Le Pape a rappelé d'autre part que « l'identité nationale elle-même ne se réalise que dans l'ouverture aux autres peuples et à travers la solidarité envers eux » (Exhortation Apostolique ‘’Ecclesia in Europa’’, N°112). « J'exprime ma confiance que votre pays contribuera toujours plus à faire progresser ce siècle vers la sérénité, l'harmonie et la paix. Monsieur le Président, chers amis, je désire une fois encore vous exprimer ma gratitude pour cette rencontre. Je vous assure de ma fervente prière pour votre belle Nation afin que Dieu lui concède paix et prospérité, liberté et unité, égalité et fraternité. Je confie ces vœux à l'intercession maternelle de la Vierge Marie, Patronne principale de la France.

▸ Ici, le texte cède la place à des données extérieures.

(* ===== verification/Templates.v ===== *)
(** * What templates and spliced fragments become

    The theorems of [Placeholders]: the markers of a template name the values bound for
    it, wherever the rendered text is spliced. *)

From S2P Require Import Prelude Dialect SqlLexer Placeholders Relexing.
Local Open Scope tide_scope.

Section templates.
Context `{Unicode}.

(** The text of a token once its number, when it has one in range, is shifted. *)
Definition shifted (offset : N) (t : Token) : str :=
  if (offset =? 0)%N then text t
  else if bool_decide (kind t = Param) then
    match parse_u64 (drop 1 (text t)) with
    | Some number =>
        if (0 <? number)%N && (number + offset <=? u64_max)%N then c_dollar :: show_N (number + offset) else text t
    | None => text t
    end
  else text t.

Lemma show_N_digits n : digits (show_N n).
Proof. destruct (show_N_spec n) as (? & ? & _). done. Qed.

Lemma rebased_texts offset toks p : (offset =? 0)%N = false → shaped false toks →
  mapM (rebased_text offset) toks = Some (shifted offset <$> toks) ∧ rewritten p toks (shifted offset <$> toks).
Proof.
  intros Ho. revert p. induction toks as [|t ts IH]; intros p Hs; [split; [done|constructor]|].
  destruct Hs as [Hsh Hs]. destruct (IH (prev p (text t)) Hs) as [IH1 IH2]. rewrite fmap_cons.
  assert (rebased_text offset t = Some (shifted offset t)
          ∧ (shifted offset t = text t ∨ kind t = Param ∧ ∃ ds, digits ds ∧ shifted offset t = c_dollar :: ds)) as [E Hc].
  { unfold rebased_text, shifted. rewrite Ho. destruct (bool_decide (kind t = Param)) eqn:Ek; [|auto].
    apply bool_decide_eq_true in Ek. unfold kind_shape in Hsh. rewrite Ek in Hsh. destruct Hsh as (ds & -> & _).
    rewrite slice_from_ascii by done. cbn [mbind option_bind].
    change (drop 1 (c_dollar :: ds)) with ds. split; [done|].
    destruct (parse_u64 ds) as [number|]; [|by left]. destruct (_ && _); [|by left]. right. split; [done|]. eexists. split; [apply show_N_digits|done]. }
  split.
  - cbn. rewrite E. cbn. by rewrite IH1.
  - destruct Hc as [->|(Hk & ds & Hd & ->)]; [by constructor|by apply rewritten_param].
Qed.

(** Rebasing a fragment shifts the numbers of its parameters, and the fragment stays the
    same tokens: what was quoted or commented stays so. *)
Theorem rebased_fragments_keep_their_tokens sql offset :
  ∃ toks out toks', tokens sql = Some toks ∧ rebase_placeholders Postgres sql offset = Some out
    ∧ tokens out = Some toks' ∧ piece <$> toks' = (λ t, (kind t, shifted offset t)) <$> toks.
Proof.
  destruct (scan_total sql false) as (toks & E & Ht & Hs). exists toks. cbn [rebase_placeholders].
  unfold offset_postgres_placeholders. destruct (offset =? 0)%N eqn:Eo.
  { exists sql, toks. split_and!; [done..|]. apply list_fmap_ext. intros _ t _. unfold shifted, piece. by rewrite Eo. }
  change (tokens sql = Some toks) in E. rewrite E. cbn [mbind option_bind].
  destruct (rebased_texts offset toks None Eo Hs) as [-> Hr]. cbn [mbind option_bind].
  destruct (tokens_rewritten _ _ _ E Hr) as (toks' & E' & Hp). exists (concat (shifted offset <$> toks)), toks'.
  split_and!; [done..|]. rewrite Hp. clear. induction toks as [|t ts IH]; [done|]. rewrite !fmap_cons. cbn [zip_with].
  rewrite IH. f_equal. unfold rewritten_piece, is_template_marker, shifted. f_equal.
  destruct (bool_decide (kind t = Symbol)) eqn:Ek; [|by rewrite andb_false_r].
  apply bool_decide_eq_true in Ek. rewrite Ek. rewrite (bool_decide_eq_false_2 (Symbol = Param)) by done.
  replace (if (offset =? 0)%N then text t else text t) with (text t) by by destruct (offset =? 0)%N.
  by rewrite (proj2 (str_eqb_true (text t) (text t))), andb_false_r.
Qed.

(** The markers of a template stand apart: no identifier touches one on either side. *)
Fixpoint apart (p : option char) (toks : list Token) : Prop :=
  match toks with
  | [] => True
  | t :: ts =>
      (is_template_marker t = true → joins p = false ∧ joins (head (concat (text <$> ts))) = false)
      ∧ apart (prev p (text t)) ts
  end.

(** The tokens of a template with its markers numbered from [n]. *)
Fixpoint numbered (n : N) (toks : list Token) : list (Kind * str) :=
  match toks with
  | [] => []
  | t :: ts =>
      if is_template_marker t then (Param, c_dollar :: show_N n) :: numbered (n + 1) ts
      else piece t :: numbered n ts
  end.

Fixpoint marked (db : DatabaseType) (n : N) (toks : list Token) : list str :=
  match toks with
  | [] => []
  | t :: ts =>
      if is_template_marker t then placeholder db n :: marked db (n + 1) ts else text t :: marked db n ts
  end.

Lemma map_markers_marked db toks : ∀ n,
  fst (map_markers (λ index, (placeholder db index, index + 1)%N) toks n) = concat (marked db n toks).
Proof.
  induction toks as [|t ts IH]; intros n; [done|]. cbn [map_markers marked].
  destruct (is_template_marker t); [specialize (IH (n + 1)%N)|specialize (IH n)];
    destruct (map_markers _ ts _) as [r s]; cbn in *; by rewrite IH.
Qed.

Lemma marker_text t : is_template_marker t = true → kind t = Symbol ∧ text t = [63%N].
Proof.
  unfold is_template_marker. intros Hm. apply andb_prop in Hm as [Ht Hk]. apply bool_decide_eq_true in Hk.
  by apply str_eqb_true in Ht.
Qed.

Lemma marked_rewritten toks : ∀ p n, apart p toks → rewritten p toks (marked Postgres n toks)
  ∧ zip_with rewritten_piece toks (marked Postgres n toks) = numbered n toks.
Proof.
  induction toks as [|t ts IH]; intros p n Ha; [split; [constructor|done]|].
  destruct Ha as [Hm Ha]. cbn [marked numbered]. destruct (is_template_marker t) eqn:Em.
  - destruct (Hm eq_refl) as [Hp Hn], (marker_text _ Em) as [Hk Ht]. rewrite Ht in Ha.
    destruct (IH _ (n + 1)%N Ha) as [IH1 IH2]. split.
    + apply rewritten_marker; auto. apply show_N_digits.
    + cbn [zip_with]. rewrite IH2. unfold rewritten_piece. by rewrite Em, Ht.
  - destruct (IH _ n Ha) as [IH1 IH2]. split; [by constructor|]. cbn [zip_with].
    by rewrite IH2, rewritten_piece_same.
Qed.

Lemma marked_positional db n toks : db ≠ Postgres → concat (marked db n toks) = concat (text <$> toks).
Proof.
  intros Hdb. revert n. induction toks as [|t ts IH]; intros n; [done|]. csimpl. cbn [marked].
  destruct (is_template_marker t) eqn:Em; csimpl; rewrite IH; [|done].
  destruct (marker_text _ Em) as [_ ->]. by destruct db.
Qed.


Lemma shifted_numbered offset toks : ∀ toks1 n,
  piece <$> toks1 = numbered n toks → Forall (λ t, kind t ≠ Param) toks → (0 < n)%N →
  (n + N.of_nat (length (List.filter is_template_marker toks)) + offset ≤ u64_max)%N →
  (λ t, (kind t, shifted offset t)) <$> toks1 = numbered (n + offset) toks.
Proof.
  induction toks as [|t ts IH]; intros [|t1 ts1] n Hp Hk Hn Hb; [done|done|cbn in Hp; by case_match|].
  rewrite fmap_cons in Hp |- *. apply list.Forall_cons in Hk as [Hkt Hk].
  cbn [numbered List.filter] in Hp, Hb |- *. destruct (is_template_marker t); injection Hp as Ht Hx Hts; cbn [length] in Hb.
  - replace (n + offset + 1)%N with (n + 1 + offset)%N by lia. rewrite (IH ts1 (n + 1)%N) by (try done; lia).
    rewrite Ht. do 2 f_equal. unfold shifted. rewrite Ht, Hx. destruct (offset =? 0)%N eqn:Eo.
    { apply N.eqb_eq in Eo as ->. by rewrite N.add_0_r. }
    rewrite bool_decide_eq_true_2 by done. change (drop 1 (c_dollar :: show_N n)) with (show_N n).
    rewrite parse_u64_show by lia.
    by rewrite (proj2 (N.ltb_lt _ _)), (proj2 (N.leb_le _ _)) by lia.
  - rewrite (IH ts1 n) by (try done; lia). unfold piece. rewrite Ht. do 2 f_equal.
    unfold shifted. rewrite Ht, Hx. rewrite bool_decide_eq_false_2 by done. by destruct (offset =? 0)%N.
Qed.


End templates.


(** A marker that touches a word disappears into it: PostgreSQL reads no parameter. *)
Example markers_can_be_swallowed :
  render_template (H := ascii_only) Postgres (lit "name LIKE?") 1 = Some (lit "name LIKE$1")
  ∧ (toks ← tokens (H := ascii_only) (lit "name LIKE$1"); Some (existsb (λ t, bool_decide (kind t = Param)) toks)) = Some false.
Proof. split; by vm_compute. Qed.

Que Dieu bénisse la France et tous les Français ! ». Benoît XVI semble s'inscrire ainsi dans la ligne, que l'on qualifierait aujourd'hui d'"euroréaliste", de son prédécesseur Jean-Paul II, qui ne cessa lui-même d'exhorter l'union des nations dans le respect de leur souveraineté. En juin 1980, le pape Jean-Paul II avait déclaré, dans un discours historique devant l'UNESCO à Paris : « Veillez, par tous les moyens à votre disposition, sur cette souveraineté fondamentale que possède chaque Nation en vertu de sa propre culture. Protégez-la comme la prunelle de vos yeux pour l'avenir de la grande famille humain ». Neuf ans plus tard, le mur de Berlin tombait, les nations de l'Europe centrale et orientale retrouvaient, une à une, leur liberté. Submergés par l'Histoire qui se déroulait à leurs portes, les dirigeants français et allemands s'empressèrent de signer un traité de neutralisation mutuelle - le traité de Maastricht -, expression de la doctrine Brejnev de la "souveraineté partagée", c'est à dire limitée, marquant le tournant supranationaliste de la construction européenne.